Depression is a very complex illness. There is no exact information about what causes depression, and everyone is experiencing depression in his/her way.

6 foremost types of depression

The most important motive for needing to know what types of depression we have is to make sure we get the most appropriate treatment.

There are several types of depression (depressive disorders).

Major depressive disorder and dysthymic disorder are the most frequent types of depression.

Major depressive disorder (major depression)
Major depressive disorder is also called major depression. Hence, we shall speak about patients who suffer from a combination of symptoms that destabilize their ability to sleep, study, work, or eat.

According to experts, among other types of depression, major depression can be very disabling, preventing the patient from acting normally. Some people experience only one episode, while others have repeated experiences.

Dysthymic disorder (dysthymia)
Dysthymic disorder is also known as dysthymia, or mild chronic depression. In this case, the patient will have depressive symptoms for a long time, at least 2 years. The symptoms are not as acute as in major depression – they do not hinder the patient. However, people affected with dysthymic disorder may find it hard to function normally and feel well.

Psychotic depression
When a patient has hallucinations, delusions, and/or withdrawing from reality, we may speak about psychotic depression or delusional depression.

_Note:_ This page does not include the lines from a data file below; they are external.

(* ===== verification/Chksum.v ===== *)
(** * [core/inet_chksum.c] and [arch/checksum.c]: the Internet checksum

    The three C versions of [lwip_standard_chksum], the Thumb-2 routine that the
    board uses as [LWIP_CHKSUM], and the functions that sum over pbuf chains and
    pseudo headers.  The machine is little endian. *)

From Stdlib Require Import ZArith Lia Zdiv.
From stdpp Require Import base tactics numbers list option.
From S2P Require Import Prelude.
From S2P Require Import Def.
From S2P Require Import Ip4Addr.
From S2P Require Import Alloc.
From S2P Require Import Pbuf.
From S2P Require Import PbufChain.

(** ** The macros of [lwip/inet_chksum.h] *)

Definition FOLD_U32T (u : Z) : Z := u32 (Z.shiftr u 16 + Z.land u 0x0000ffff).
Definition SWAP_BYTES_IN_WORD (w : Z) : Z :=
  Z.lor (Z.shiftl (Z.land w 0xff) 8) (Z.shiftr (Z.land w 0xff00) 8).

(** ** [lwip_standard_chksum], version 1: octets in network order *)

Definition chksum1 (m : memory) (dataptr len : Z) : option Z :=
  match loop (S (Z.to_nat len)) (fun '(octetptr, len, acc) =>
          if 1 <? len then
            let src := u16 (Z.shiftl (m octetptr) 8) in
            let src := Z.lor src (m (octetptr + 1)) in
            inl (octetptr + 2, len - 2, u32 (acc + src))
          else inr (octetptr, len, acc)) (dataptr, len, 0) with
  | None => None
  | Some (octetptr, len, acc) =>
      let acc := if 0 <? len then u32 (acc + u16 (Z.shiftl (m octetptr) 8)) else acc in
      let acc := u32 (Z.shiftr acc 16 + Z.land acc 0x0000ffff) in
      let acc := if negb (Z.land acc 0xffff0000 =? 0)
                 then u32 (Z.shiftr acc 16 + Z.land acc 0x0000ffff) else acc in
      Some (lwip_htons (u16 acc))
  end.

(** ** Version 2: aligned half words *)

(** The loop over half words that versions 2 and 3 share: pointer, length and
    sum behind it. *)
Definition add_halves (m : memory) (ps len sum : Z) : option (Z * Z * Z) :=
  loop (S (Z.to_nat len)) (fun '(ps, len, sum) =>
    if 1 <? len then inl (ps + 2, len - 2, u32 (sum + ld16 m ps)) else inr (ps, len, sum)) (ps, len, sum).
(** The variables of the file, what [sys_now] reads, whether there are active or
    time-wait connections ([tcp_active_pcbs || tcp_tw_pcbs]), the pools, and the
    state of the rest of the program. *)
Record tstate {A : Type} := mk_ts {
  next_timeout : list sys_timeo;
  timeouts_last_time : Z;
  tcpip_tcp_timer_active : bool;
  tcp_pcbs : bool;
  sys_now : Z;
  pools : list pool;
  app : A
}.
Arguments tstate : clear implicits.
Arguments mk_ts {A}.

Section Timeouts.
Context {A : Type}.
(** The handlers of [lwip_cyclic_timers] ([tcp_tmr], [ip_reass_tmr], ...) and the
    timeout handlers of other files: they may use the timers themselves. *)
Context (cyclic_handler : nat -> tstate A -> tstate A).
Context (user_handler : Z -> Z -> tstate A -> tstate A).
(** [PBUF_CHECK_FREE_OOSEQ()]: frees out-of-sequence TCP segments when the pbuf pool
    ran empty. *)
Context (check_free_ooseq : tstate A -> tstate A).
Implicit Types st : tstate A.

Definition set_list st l : tstate A :=
  mk_ts l (timeouts_last_time st) (tcpip_tcp_timer_active st) (tcp_pcbs st) (sys_now st) (pools st) (app st).
Definition set_last st v : tstate A :=
  mk_ts (next_timeout st) v (tcpip_tcp_timer_active st) (tcp_pcbs st) (sys_now st) (pools st) (app st).
Definition set_active st b : tstate A :=
  mk_ts (next_timeout st) (timeouts_last_time st) b (tcp_pcbs st) (sys_now st) (pools st) (app st).
Definition set_pools st ps : tstate A :=
  mk_ts (next_timeout st) (timeouts_last_time st) (tcpip_tcp_timer_active st) (tcp_pcbs st) (sys_now st) ps (app st).
Definition set_app st a : tstate A :=
  mk_ts (next_timeout st) (timeouts_last_time st) (tcpip_tcp_timer_active st) (tcp_pcbs st) (sys_now st) (pools st) a.

(** The intervals of [lwip_cyclic_timers] in this configuration: TCP, IP
    reassembly, ARP, DHCP coarse and fine, IGMP, DNS. *)
Definition TCP_TMR_INTERVAL : Z := 250.
Definition lwip_cyclic_timers : list Z := [TCP_TMR_INTERVAL; 1000; 1000; 60000; 500; 100; 1000].

(** The [for] loop of [sys_timeout] from the element [t] on; [first] is
    [next_timeout->time]. *)
Fixpoint timeout_insert (first msecs : Z) (timeout : sys_timeo) (l : list sys_timeo) : list sys_timeo :=
  match l with
  | [] => []
  | t :: r =>
      let timeout := set_time timeout (u32 (t_time timeout - t_time t)) in
      match r with
      | [] =>
          let timeout := if msecs <? t_time timeout then set_time timeout (u32 (msecs + first)) else timeout in
          [t; timeout]
      | n :: r' =>
          if t_time timeout <? t_time n
          then t :: timeout :: set_time n (u32 (t_time n - t_time timeout)) :: r'
          else t :: timeout_insert first msecs timeout r
      end
  end.

(** [sys_timeout] *)
Definition sys_timeout (msecs : Z) (h : handler) (arg : Z) st : tstate A :=
  let '(ps, timeout) := memp_malloc (pools st) MEMP_SYS_TIMEOUT in
  let st := set_pools st ps in
  if timeout =? NULL then st
  else
    let now := sys_now st in
    match next_timeout st with
    | [] =>
        let st := set_last st now in
        set_list st [mk_timeo timeout (u32 (msecs + 0)) h arg]
    | t :: r =>
        let diff := u32 (now - timeouts_last_time st) in
        let new := mk_timeo timeout (u32 (msecs + diff)) h arg in
        if msecs <? t_time t
        then set_list st (new :: set_time t (u32 (t_time t - msecs)) :: r)
        else set_list st (timeout_insert (t_time t) msecs new (t :: r))
    end.
(* ===== verification/T41.v ===== *)
(** * [lwip_t41.c]: the Ethernet driver's descriptor rings

    The receive and transmit rings that the driver shares with the ENET
    controller.  The frame buffers are in the byte memory of [Pbuf], a pointer to
    a descriptor is its index, and [None] is running out of fuel.  The controller
    itself is not modelled: what the driver relies on (it fills the empty receive
    descriptors in ring order, and ends every transmission) is a hypothesis of the
    theorems.  Clock, pin and MAC registers and the PHY are left out. *)

From Stdlib Require Import ZArith Lia.
From stdpp Require Import base tactics numbers list option gmap.
From S2P Require Import Prelude.
From S2P Require Import Alloc.
From S2P Require Import Mem.
From S2P Require Import Memp.
From S2P Require Import Pbuf.
From S2P Require Import PbufChain.
From S2P Require Import PbufAlloc.

(** ** Data *)

Definition RX_SIZE : nat := 5.
Definition TX_SIZE : nat := 5.
Definition BFSIZE : Z := 1536.

Definition kEnetRxBdEmpty : Z := 0x8000.
Definition kEnetRxBdWrap : Z := 0x2000.
Definition kEnetRxBdLengthViolation : Z := 0x0020.
Definition kEnetRxBdNoOctet : Z := 0x0010.
Definition kEnetRxBdCrc : Z := 0x0004.
Definition kEnetRxBdTrunc : Z := 0x0001.
Definition kEnetRxBdIntrrupt : Z := 0x0080.
Definition kEnetTxBdReady : Z := 0x8000.
Definition kEnetTxBdWrap : Z := 0x2000.
Definition kEnetTxBdLast : Z := 0x0800.
Definition kEnetTxBdTransmitCrc : Z := 0x0400.
Definition kEnetTxBdTxInterrupt : Z := 0x4000.
Definition kEnetTxBdProtChecksum : Z := 0x1000.
Definition kEnetTxBdIpHdrChecksum : Z := 0x0800.

(** The fields of [enetbufferdesc_t] that the driver uses. *)
Record enetbufferdesc := mk_bd {
  bd_length : Z; bd_status : Z; bd_buffer : Z; bd_extend1 : Z; bd_timestamp : Z
}.

Definition with_status (b : enetbufferdesc) (v : Z) : enetbufferdesc :=
  mk_bd (bd_length b) v (bd_buffer b) (bd_extend1 b) (bd_timestamp b).

(** [lwip_stats.link] *)
Record link_stats := mk_link { l_xmit : Z; l_recv : Z; l_drop : Z }.

(** The doorbell registers [ENET_RDAR] and [ENET_TDAR]. *)
Inductive doorbell := RDAR | TDAR.

(** The static variables of the driver, the pbufs with their time stamps, the
    statistics and the writes to the doorbells. *)
Record drv := mk_drv {
  rx_ring : list enetbufferdesc;
  tx_ring : list enetbufferdesc;
  p_rxbd : nat;
  p_txbd : nat;
  rx_callback : bool;
  rx_ready : Z;
  ps : pstate;
  timestamps : gmap Z Z;
  link : link_stats;
  bells : list doorbell
}.

Definition bd_at (ring : list enetbufferdesc) (i : nat) : enetbufferdesc :=
  default (mk_bd 0 0 0 0 0) (ring !! i).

6 foremost types of depression 2

Postpartum depression (postnatal depression)
When a mother develops a major depressive episode within a few weeks of giving birth, it is most likely she goes through a postpartum or postnatal depression. Experts believe that about 10% to 15% of all women experience this type of depression after giving birth. Unfortunately, many of them are undiagnosed and suffer for long periods without treatment and support. Postpartum depression can start any time within a year of giving birth.

SAD (seasonal affective disorder)
SAD is much more common when you go further from the equator, where the end of summer means less sunlight and more dark hours. A person who develops depression during winter might have SAD.

SAD symptoms go away during spring and/or summer. Light therapy works for about half of all SAD patients. Some people may need antidepressants, psychotherapy, or both, in this case.

Bipolar disorder (manic-depressive illness)
It used to be known as manic depression. A patient with bipolar disorder goes through moments of extreme highs and extreme lows – this is called manias.